Visualization techniques reveal individual feature maps for each layer in the excitation model.
Visualization techniques allow observation of the evolution of features during the training phase and the diagnosis of potential problems with the model.
Visualization technology uses a multi-layer deconvolution network that returns to the input pixel space by feature activation.
Visualization techniques perform sensitivity analysis of the classifier output by revealing that part of the input image reveals which part is important for classification.
The visualization technique provides a non-parametric invariance to show which piece of the training set activates which feature map, not only the cropped input image, but also a top-down projection to expose a feature map from each block.
Visualization techniques rely on deconvolution operations, the inverse of convolution operations, to map features onto pixels.

4.4 Network in Network

4.4.1 Introduction to the model

NetwThe ork In Network (NIN) was proposed by $Min Lin$ et al. to achieve the best level at the time of the CIFAR-10 and CIFAR-100 classification tasks, as its network structure was made up of three multi-layered perceptron stacks. NIN $^{[5]}$ . NIN examines the convolution kernel design in convolutional neural networks from a new perspective, and replaces the linear mapping part in pure convolution by introducing subnetwork structures. This form of network structure stimulates more complex convolutional neural networks. The structural design of GoogLeNet’s Inception structure introduced in the next section is derived from this idea.

4.4.2 Model Structure

Figure 4.6 NIN network structure

NIN consists of three layers of multi-layer perceptual convolutional layer (MLPConv Layer). Each layer of multi-layer perceptual convolutional layer is composed of several layers of local fully connected layers and nonlinear activation functions instead of traditional convolutional layers. Linear convolution kernel used. In network inference, the multi-layer perceptron calculates the local features of the input feature map, and the weights of the products corresponding to the local feature maps of each window are shared.
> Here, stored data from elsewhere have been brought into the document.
(* ===== verification/InvoiceModel.v ===== *)
(** The tables of app/wallet/models/marketplace_invoice.py: invoices, payment
    attempts and allocations. Amounts are numbers of millionths, as the columns
    are Numeric(18, 6); the UUID of an invoice is its canonical text. *)

From S2P Require Import Prelude Tables Decimal.

Local Open Scope Z_scope.

(** ck_marketplace_invoice_status_valid *)
Inductive InvoiceStatus : Type :=
  | IV_pending | IV_due | IV_paid | IV_cash_received | IV_failed | IV_cancelled
  | IV_refunded | IV_partially_paid | IV_partially_refunded | IV_refund_pending.

#[export] Instance invoice_status_eq : EqDecision InvoiceStatus.
Proof. solve_decision. Defined.

(** ck_marketplace_attempt_status_valid *)
Inductive AttemptStatus : Type :=
  | AT_created | AT_pending | AT_requires_action | AT_succeeded | AT_failed
  | AT_cancelled | AT_expired.

#[export] Instance attempt_status_eq : EqDecision AttemptStatus.
Proof. solve_decision. Defined.

(** The columns no operation changes once the invoice exists. *)
Record invoice_terms : Type := {
  it_id : string;
  it_idempotency_key : string;
  it_service_code : string;
  it_service_reference : string;
  it_payer_user_id : Z;
  it_amount : Z;
  it_currency : string;
  it_payment_method : string;
  it_settlement_timing : string;
  it_service_country_code : option string;
  it_payer_country_code : option string;
}.

(** receipt_metadata of a cash receipt. *)
Record cash_receipt : Type := {
  cr_driver_user_id : Z;
  cr_driver_profile_id : Z;
  cr_driver_code : option string;
  cr_confirmed_at : Z;
}.

(** MarketplaceInvoice *)
Record invoice : Type := {
  iv_terms : invoice_terms;
  iv_status : InvoiceStatus;
  iv_transaction_id : option Z;
  iv_cash_received_by : option Z;
  iv_receipt : option cash_receipt;
  iv_due_at : option Z;
  iv_paid_at : option Z;
  iv_cash_received_at : option Z;
  iv_cancelled_at : option Z;
}.

Definition iv_id (i : invoice) : string := it_id (iv_terms i).
Definition iv_amount (i : invoice) : Z := it_amount (iv_terms i).

(** Status, with the instants of due and paid and the transaction that settled it. *)
Definition set_invoice (s : InvoiceStatus) (tx due paid : option Z) (i : invoice) : invoice := {|
  iv_terms := iv_terms i; iv_status := s; iv_transaction_id := tx;
  iv_cash_received_by := iv_cash_received_by i; iv_receipt := iv_receipt i;
  iv_due_at := due; iv_paid_at := paid; iv_cash_received_at := iv_cash_received_at i;
  iv_cancelled_at := iv_cancelled_at i;
|}.

Definition set_cash_received (r : cash_receipt) (i : invoice) : invoice := {|
  iv_terms := iv_terms i; iv_status := IV_cash_received; iv_transaction_id := iv_transaction_id i;
  iv_cash_received_by := Some (cr_driver_user_id r); iv_receipt := Some r;
  iv_due_at := iv_due_at i; iv_paid_at := iv_paid_at i;
  iv_cash_received_at := Some (cr_confirmed_at r); iv_cancelled_at := iv_cancelled_at i;
|}.

Definition set_cancelled (s : InvoiceStatus) (at_ : option Z) (i : invoice) : invoice := {|
  iv_terms := iv_terms i; iv_status := s; iv_transaction_id := iv_transaction_id i;
  iv_cash_received_by := iv_cash_received_by i; iv_receipt := iv_receipt i;
  iv_due_at := iv_due_at i; iv_paid_at := iv_paid_at i;
  iv_cash_received_at := iv_cash_received_at i;
  iv_cancelled_at := match at_ with Some _ => at_ | None => iv_cancelled_at i end;
|}.

(** MarketplacePaymentAttempt *)
Record payment_attempt : Type := {
  pa_id : string;
  pa_invoice_id : string;
  pa_attempt_number : Z;
  pa_amount : Z;
  pa_currency : string;
  pa_payment_method : string;
  pa_status : AttemptStatus;
  pa_completed_at : option Z;
}.

Definition finish_attempt (s : AttemptStatus) (at_ : Z) (a : payment_attempt) : payment_attempt := {|
  pa_id := pa_id a; pa_invoice_id := pa_invoice_id a; pa_attempt_number := pa_attempt_number a;
  pa_amount := pa_amount a; pa_currency := pa_currency a; pa_payment_method := pa_payment_method a;
  pa_status := s; pa_completed_at := Some at_;
|}.

(** MarketplaceAllocation *)
Record allocation : Type := {
  al_transaction_id : Z;
  al_invoice_id : string;
  al_amount : Z;
  al_currency : string;
}.

(** uq_marketplace_invoice_service_reference and
    uq_wallet_marketplace_invoice_idempotency *)
Definition by_key (key : string) (i : invoice) : bool :=
  String.eqb (it_idempotency_key (iv_terms i)) key.
Definition by_reference (code reference : string) (i : invoice) : bool :=
  String.eqb (it_service_code (iv_terms i)) code
  && String.eqb (it_service_reference (iv_terms i)) reference.

Definition find_invoice_row (l : list invoice) (id : string) : option invoice :=
  List.find (fun i => String.eqb (iv_id i) id) l.
Definition write_invoice (l : list invoice) (i : invoice) : list invoice :=
  update_where (fun r => String.eqb (iv_id r) (iv_id i)) (fun _ => i) l.
Definition create_payment_attempt (m : market) (new_id id : string) (amount : dec)
    (currency payment_method : string) : result invoice_error (market * payment_attempt) :=
  let* i := get_invoice m id in
  let* a := _money amount in
  let* c := _currency currency in
  require negb (bool_decide (iv_status i ∈ _SETTLED_STATES))
    else (MarketplaceInvoiceError "invoice_already_settled") ;;
  require String.eqb c (it_currency (iv_terms i)) else (MarketplaceInvoiceError "currency_mismatch") ;;
  require negb (dltb (outstanding_amount m i) a) else (MarketplaceInvoiceError "amount_exceeds_outstanding") ;;
  let* n := uncaught (positive_amount a) in
  let* method := uncaught (varchar 50 (lower (strip payment_method))) in
  let p := {| pa_id := new_id; pa_invoice_id := id; pa_attempt_number := next_attempt_number m id;
              pa_amount := n; pa_currency := c; pa_payment_method := method;
              pa_status := AT_created; pa_completed_at := None |} in
  let m1 := with_attempts (mk_attempts m ++ [p]) m in
  Ok (save_invoice (attempt_started m i (we_now env)) m1, p).

Definition open_attempt (p : payment_attempt) : bool :=
  bool_decide (pa_status p ∈ [AT_created; AT_pending; AT_requires_action]).

Definition save_attempt (p : payment_attempt) (m : market) : market :=
  with_attempts (update_where (fun r => String.eqb (pa_id r) (pa_id p)) (fun _ => p) (mk_attempts m)) m.

(** The status the allocations of an invoice give it, the amount just allocated
    counted once more: the new row is in the session when they are read. *)
Definition invoice_after_attempt (m : market) (i : invoice) (amount tx : Z) : invoice :=
  let paid := dadd (sum_allocated (allocations_of m (iv_id i))) (micro amount) in
  if dleb (micro (iv_amount i)) paid
  then set_invoice IV_paid (Some tx) (iv_due_at i) (Some (we_now env)) i
  else set_invoice IV_partially_paid (iv_transaction_id i) (iv_due_at i) (iv_paid_at i) i.
(** ** Retry *)

(** A request written without becoming converted. *)
Lemma put_request_sound m r r' :
  search_sound m -> r ∈ st_requests m -> request_key r' = request_key r ->
  rr_status r = RQ_searching ->
  (rr_status r' = RQ_searching \/ rr_status r' = RQ_cancelled
     /\ forall c, c ∈ st_cycles m -> cy_ride_request_id c = rr_id r -> ~ searching c) ->
  search_sound (put_request r' m) /\ search_frame m (put_request r' m).
Proof.
  intros [[Hq Hc Ho Hl] Hs] Hr Hk Hst Hst'.
  assert (Hne : rr_status r' <> RQ_converting /\ rr_status r' <> RQ_converted).
  { destruct Hst' as [->|[-> _]]; done. }
  destruct Hne as [Hn1 Hn2].
  assert (Hids : rr_id r' = rr_id r) by by injection Hk.
  split; [split; [split|exact Hs]|split; try done]; simpl.
  - by apply (requests_write _ r).
  - eapply (cycles_requests (st_requests m)); [reflexivity|by rewrite (update_request_ids _ r); [|apply Hq|..]| |done].
    intros x c Hx Hxs Hcx Hsc E. destruct (decide (rr_id x = rr_id r)) as [Ex|Hne].
    + exists r'. split_and!; [|congruence|].
      * apply elem_of_update. exists r. by rewrite Hids, Z.eqb_refl.
      * destruct Hst' as [|[_ Hno]]; [done|]. exfalso. by apply (Hno c Hcx); [congruence|].
    + exists x. split_and!; [|done|done]. rewrite Hids. by apply (write_other rr_id).
  - done.
  - eapply links_write; [exact Hq|done|exact Hr|done|by rewrite Hst|done].
  - intros x Hx. exists (if rr_id x =? rr_id r' then r' else x). split.
    { apply elem_of_update. by exists x. }
    destruct (Z.eqb_spec (rr_id x) (rr_id r')) as [Ex|]; [|auto].
    assert (x = r) as ->.
    { apply (key_unique rr_id (st_requests m)); [by apply Hq|done|done|congruence]. }
    split; [done|]. destruct Hst' as [->|[-> _]]; [left|right]; by rewrite Hst.
Qed.

Lemma put_request_elem m r r' : r ∈ st_requests m -> request_key r' = request_key r ->
  r' ∈ st_requests (put_request r' m).
Proof. intros Hr [= E _]. apply elem_of_update. exists r. by rewrite E, Z.eqb_refl. Qed.

Lemma insert_cycle_sound m r0 r number window now m' :
  search_sound m -> r0 ∈ st_requests m -> rr_id r0 = rr_id r -> rr_status r0 = RQ_searching ->
  (forall c, c ∈ st_cycles m -> cy_ride_request_id c = rr_id r -> cy_cycle_number c < number) ->
  insert_cycle m r number window now = Ok m' -> search_sound m' /\ search_frame m m'.
Proof.
  intros [[Hq Hc Ho Hl] Hs] Hr Hid Hst Hnum H. unfold insert_cycle in H. guard H as Hg.
  rewrite negb_true_iff, existsb_false in Hg. injection H as <-.
  assert (Hn : st_next m <= st_next m + 1) by lia.
  split; [split; [split|]|exact (search_frame_trans _ _ _ (same_requests_frame m _ _) (take_id_frame _))];
    simpl.
  - by eapply requests_next.
  - rewrite <- Hid. apply cycles_insert; [done..|]. rewrite Hid. intros c Hcin E. split; [by apply Hnum|]. intros Hsr.
    specialize (Hg c Hcin). rewrite E, Z.eqb_refl, (bool_decide_eq_true_2 (cy_status c ∈ _)) in Hg.
    + by rewrite orb_true_r in Hg.
    + rewrite Hsr. set_solver.
  - eapply offers_cycles; [exact Hn| |exact Ho]. intros c Hcin. exists c.
    split_and!; [apply elem_of_app; by left|done..].
  - done.
  - intros c Hcin. simpl in Hcin. rewrite elem_of_app, list_elem_of_singleton in Hcin.
    destruct Hcin as [Hcin| ->]; [by apply (Hs c)|]. intros _ (a & Ha & E). simpl in E. exfalso.
    destruct (oo_pool _ _ _ Ho a Ha) as (c & _ & _ & Hcin & Ec & _).
    pose proof (cc_fresh _ _ _ Hc c Hcin). lia.
Qed.

Lemma request_by_public_id_spec m p r : request_by_public_id m p = Some r ->
  r ∈ st_requests m /\ rr_public_id r = p.
Proof.
  unfold request_by_public_id. intros [H1%list_elem_of_In [H2%String.eqb_eq _]%andb_prop]%List.find_some.
  done.
Qed.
The convolution operation is completely consistent, the biggest difference is that the multilayer perceptron performs a nonlinear mapping of local features, while the traditional convolution method is linear. NIN’s network parameter configuration table 4.4 is shown (the original paper does not give the network parameters, the parameters in the table are the compiler combined network structure diagram and CIFAR-100 data set with $3\times3$ convolution as an example).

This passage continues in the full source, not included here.